The omnipotent authoritarianism that engulfs Iranians begins in the family. In the Iranian patriarchal society, the senior male rules over the family, the alpha and omega of every Iranian's universe. With his position and power rooted in common experience as ancient as Iran itself, he is the all-powerful king within a domain structured on the bonds of kinship.
Acutely aware that historically the family often provided the only available physical defense against marauding tribes and invading aliens, Iranians hold to an abiding fear that an individual can trust no one but his kin. And only within the family do Iranians escape the rivalry, conflict, manipulation, and oppression inherent in a political system that has never escaped absolutism in one form or another. Thus, in pursuit of group survival in an environment characterized by insecurity, the patriarch has always directed the family's defense, provided its material needs, defined its interests, managed its affairs, and demanded its obedience.
In crowning the father the head of the family, patriarchy also decreed males superior to females. This ordering of Iranian society into dominant men and subordinate women paralleled patriarchy itself. Long before Cyrus mounted the Achaemenian throne, nature had already defined the specific roles of male and female. Women bore and nursed the next generation. Men, unburdened by pregnancy and child care, physically larger and stronger, hunted the food and protected the family. Later, as settled agriculturalists, men not only plowed the land but allocated the crops. By the time Cyrus assembled his kingdom, man ruled women.
In the endless debate on the origin and practice of veiling in the Islamic world, which many see as symbolic of woman's inferior status to man, some historians argue that it was Cyrus the Great who, ten centuries before Islam, established the custom of covering women to protect their chastity. According to their theory, the veil passed from the Achaemenians to the Seleucids. They, in turn, handed it to the Byzantines, from whom the Arab conquerors inherited it, transmitting it over the vast reaches of the Arab world.

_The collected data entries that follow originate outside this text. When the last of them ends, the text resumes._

(* ===== verification/SkiplistLogic.v ===== *)
(** * The shape of a skip list

    What the memory of a skip list contains for the sequence of its nodes, and
    how searching, linking and unlinking a node act on it.  The cut of a
    sequence on a level is its longest prefix that ends with a node of that
    level: there the search leaves the level and the links to update are. *)
#[local] Set Warnings "-clear-no-such-hyp".
From S2P Require Import Prelude Util Sds SdsArgs Server Skiplist.

(** ** Scores and elements in order *)

Lemma lex_compare_refl l : lex_compare l l = Eq.
Proof. induction l; cbn; [done|]. by rewrite Z.compare_refl. Qed.

Lemma lex_compare_eq l1 l2 : lex_compare l1 l2 = Eq <-> l1 = l2.
Proof.
  split; [|intros ->; apply lex_compare_refl]. revert l2.
  induction l1 as [|x l1 IH]; intros [|y l2]; cbn; try done.
  destruct (Z.compare_spec x y) as [->| |]; try done. intros ?%IH. congruence.
Qed.

Lemma lex_compare_antisym l1 l2 : lex_compare l2 l1 = CompOpp (lex_compare l1 l2).
Proof.
  revert l2. induction l1 as [|x l1 IH]; intros [|y l2]; cbn; try done.
  rewrite Z.compare_antisym. destruct (x ?= y) eqn:?; cbn; auto.
Qed.

Lemma lex_compare_trans l1 l2 l3 :
  lex_compare l1 l2 = Lt -> lex_compare l2 l3 = Lt -> lex_compare l1 l3 = Lt.
Proof.
  revert l2 l3. induction l1 as [|x l1 IH]; intros [|y l2] [|t l3]; cbn; try done.
  destruct (Z.compare_spec x y) as [->|Hxy|]; try done.
  - destruct (y ?= t); try done. apply IH.
  - intros _. destruct (Z.compare_spec y t) as [->| |]; intros; try done.
    + by rewrite (proj2 (Z.compare_lt_iff _ _) Hxy).
    + by rewrite (proj2 (Z.compare_lt_iff x t)) by lia.
Qed.

(** Position in a sorted set: the score, then the bytes of the element. *)
Abbreviation zkey := (double * list Z)%type.

Definition key_ltb (a b : zkey) : bool :=
  dlt a.1 b.1 || bool_decide (a.1 = b.1) && bool_decide (lex_compare a.2 b.2 = Lt).
Definition key_lt (a b : zkey) : Prop := key_ltb a b = true.

Lemma dlt_irrefl a : dlt a a = false.
Proof. destruct a as [v|[]|]; cbn; try done. rewrite bool_decide_false; [done|lia]. Qed.

Lemma dlt_trans a b c : dlt a b = true -> dlt b c = true -> dlt a c = true.
Proof.
  destruct a as [|[]|], b as [|[]|], c as [|[]|]; cbn; try done.
  rewrite !bool_decide_eq_true. lia.
Qed.

Lemma deq_eq a b : a <> NaN -> deq a b = bool_decide (a = b).
Proof.
  intros. destruct a as [|[]|], b as [|[]|]; cbn; try done; try apply bool_decide_ext; naive_solver.
Qed.

Lemma dlt_total a b : a <> NaN -> b <> NaN -> a <> b -> dlt a b = negb (dlt b a).
Proof.
  destruct a as [|[]|], b as [|[]|]; cbn; intros ? ? Hn; try done; try congruence.
  assert (v <> v0) by congruence. repeat case_bool_decide; done || lia.
Qed.

#[export] Instance key_lt_trans : Transitive key_lt.
Proof.
  intros [a x] [b y] [c t]. unfold key_lt, key_ltb. cbn [fst snd].
  rewrite !orb_true_iff, !andb_true_iff, !bool_decide_eq_true.
  intros [H1|[-> H1]] [H2|[-> H2]]; eauto using dlt_trans, lex_compare_trans.
Qed.

Lemma key_lt_irrefl a : key_ltb a a = false.
Proof.
  destruct a as [s b]. unfold key_ltb. cbn [fst snd]. by rewrite dlt_irrefl, lex_compare_refl, andb_false_r.
Qed.

Lemma key_lt_total a b :
  a.1 <> NaN -> b.1 <> NaN -> a <> b -> key_ltb a b = negb (key_ltb b a).
Proof.
  destruct a as [s x], b as [t y]. unfold key_ltb. cbn [fst snd]. intros Hs Ht Hn.
  destruct (decide (s = t)) as [->|Hst].
  - rewrite dlt_irrefl, !bool_decide_true by done. cbn. rewrite (lex_compare_antisym x y).
    destruct (lex_compare x y) eqn:Hc; cbn; try done.
    apply lex_compare_eq in Hc. congruence.
  - rewrite (bool_decide_false (s = t)), (bool_decide_false (t = s)) by congruence.
    cbn. rewrite !orb_false_r. by apply dlt_total.
Qed.

(** [o] is a string object with contents [b]. *)
Definition element_is (o : robj) (b : list Z) : Prop :=
  getDecodedObject o = Some b /\ zlen b <= sds_max /\
  match o with IntObj v => srange 64 v | _ => True end.

Lemma compareStringObjects_spec o1 o2 x y :
  element_is o1 x -> element_is o2 y ->
  exists c, compareStringObjects o1 o2 = Some c /\ (c ?= 0) = lex_compare x y.
Proof.
  intros (H1 & Hx & _) (H2 & Hy & _). unfold compareStringObjects. rewrite H1, H2. bind_simpl.
  eexists. split; [done|].
  assert ((if bool_decide (zlen x < zlen y) then zlen x else zlen y) =
    Z.of_nat (length x `min` length y)) as -> by (case_bool_decide; lia).
  rewrite Nat2Z.id. destruct (memcmp_lex x y) as [Hc He]. case_bool_decide as Hz.
  - rewrite (He Hz). unfold sds_max in *.
    rewrite swrap_uwrap_small by (unfold srange; change (32 - 1) with 31; lia).
    rewrite <- Nat2Z.inj_compare. destruct (Z.compare_spec (zlen x) (zlen y));
      [apply Z.compare_eq_iff|apply Z.compare_lt_iff|apply Z.compare_gt_iff]; lia.
  - rewrite Hc, ?bool_decide_false by done. by destruct (lex_compare x y).
Qed.

Lemma equalStringObjects_spec o1 o2 x y :
  element_is o1 x -> element_is o2 y ->
  equalStringObjects o1 o2 = Some (bool_decide (x = y)).
Proof.
  intros H1 H2. destruct (compareStringObjects_spec _ _ _ _ H1 H2) as (c & Hc & He).
  assert (bool_decide (c = 0) = bool_decide (x = y)) as Hd.
  { apply bool_decide_ext. rewrite <- lex_compare_eq, <- He. symmetry. apply Z.compare_eq_iff. }
  unfold equalStringObjects.
  destruct o1 as [s|v|], o2 as [s'|v'|]; rewrite ?Hc; bind_simpl; try (by rewrite Hd).
  f_equal. apply bool_decide_ext. destruct H1 as (H1 & _ & Hv), H2 as (H2 & _ & Hv').
  cbn in H1, H2.
  destruct (string2ll_print 32 v ltac:(lia) Hv) as (t & Ht & _ & Hr).
  destruct (string2ll_print 32 v' ltac:(lia) Hv') as (t' & Ht' & _ & Hr').
  split; congruence.
Qed.

(** ** Reading and writing nodes *)

(** What a node holds besides its levels: score, element, backward pointer and
    number of levels. *)
Definition core_of (h : memory) (p : ptr) : option (double * option robj * option ptr * nat) :=
  nd ← h !! p; Some (score nd, obj nd, backward nd, length (levels nd)).

Definition set_core_backward (b : option ptr) (c : double * option robj * option ptr * nat) :=
  let '(s, o, _, n) := c in (s, o, b, n).

Lemma core_of_node h p s o b n :
  core_of h p = Some (s, o, b, n) <->
  exists nd, h !! p = Some nd /\ score nd = s /\ obj nd = o /\ backward nd = b /\ length (levels nd) = n.
Proof.
  unfold core_of. split.
  - destruct (h !! p) as [nd|]; [|done]. intros [= <- <- <- <-]. by exists nd.
  - by intros (nd & -> & <- & <- & <- & <-).
Qed.

Lemma set_level_spec h p i lv s o b n :
  core_of h p = Some (s, o, b, n) -> (i < n)%nat ->
  exists h', set_level p i lv h = Some h' /\ dom h' = dom h /\
    (forall q, core_of h' q = core_of h q) /\
    (forall q j, level_of h' q j = if decide (q = p /\ j = i) then Some lv else level_of h q j).
Proof.
  intros (nd & Hp & <- & <- & <- & <-)%core_of_node Hi. unfold set_level. rewrite Hp. cbn.
  destruct (lookup_lt_is_Some_2 (levels nd) i Hi) as [old ->]. cbn. eexists. split; [done|].
  split; [apply dom_insert_lookup_L; eauto|]. split.
  - intros q. unfold core_of. destruct (decide (q = p)) as [->|].
    + rewrite lookup_insert_eq, Hp. cbn. by rewrite length_insert.
    + by rewrite lookup_insert_ne.
  - intros q j. unfold level_of. destruct (decide (q = p)) as [->|].
    + rewrite lookup_insert_eq, Hp. cbn. destruct (decide (j = i)) as [->|].
      * rewrite decide_True by done. by apply list_lookup_insert_eq.
      * rewrite decide_False by tauto. by apply list_lookup_insert_ne.
    + rewrite decide_False by tauto. by rewrite lookup_insert_ne.
Qed.

Lemma set_backward_spec h p b c :
  core_of h p = Some c ->
  exists h', set_backward p b h = Some h' /\ dom h' = dom h /\
    (forall q, core_of h' q = if decide (q = p) then Some (set_core_backward b c) else core_of h q) /\
    (forall q j, level_of h' q j = level_of h q j).
Proof.
  unfold core_of, set_backward. destruct (h !! p) as [nd|] eqn:Hp; cbn; [|done].
  intros [= <-]. eexists. split; [done|]. split; [apply dom_insert_lookup_L; eauto|].
  split; intros q; unfold level_of; destruct (decide (q = p)) as [->|];
    rewrite ?lookup_insert_eq, ?lookup_insert_ne, ?Hp; done.
Qed.

Lemma level_of_core h p i lv :
  level_of h p i = Some lv -> exists s o b n, core_of h p = Some (s, o, b, n) /\ (i < n)%nat.
Proof.
  unfold level_of, core_of. destruct (h !! p) as [nd|]; cbn; [|done]. intros H%lookup_lt_Some. eauto 6.
Qed.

Whether or nor Persian tradition is responsible for the custom of veiling, the indisputable fact is that at Persepolis, where stone preserves the ideas and ideals of ancient Persia, women are absent. All the splendid reliefs and noble statues carved at the peak of empire represent bulls, maned lions, winged stallions, and warring men. Even the servants who walk behind the kings swinging fans or swatting flies are men. But it is not ancient ruins that attest to the power of Iranian patriarchy. It is society itself.
Family is the cornerstone of the social order. In the interest of preserving the basic building blocks of society, hallowed tradition requires that the family be led by an all-powerful leader commanding unquestioning obedience from every member of the kinship group. In effect, the patriarch, the senior male of the family, creates in miniature the Iranian hierarchical structure of ruler and subject. His silent power can be observed in the hovering wife serving her husband's dinner and in the sudden quiet that descends on children when their father enters the room.
Enthroned by age and dethroned only by death, the patriarch collects the blind obedience of the family that accepts both his right to rule and their duty to obey as part of the inviolable order sanctified by tradition. Iran has paid a high political price for the system of patriarchy. For the age-old order in which the father sat at the head of the family as a mysterious superhuman force created the model and environment for absolute monarchy.
About the author
Sandra Mackey has written on the culture and politics of the Middle East for such periodicals as the Los Angeles Times, the Wall Street Journal, the Christian Science Monitor, and the Chicago Tribune. Appearing as a guest expert on Nightline, ABC News with Peter Jennings, the National Public Radio, she also served as a commentator for CNN during the Iraqi invasion of Kuwait. She is the author of three previous books: The Saudis: Inside the Desert Kingdom, Lebanon: Death of a Nation, and Passion and Politics: The Turbulent World of the Arabs. She lives in Atlanta, Georgia. (Back to top)
Related links
* Cyrus the Great website
* Pedar
(Father): Excerpt from a short story by Goli Taraghi (in Persian)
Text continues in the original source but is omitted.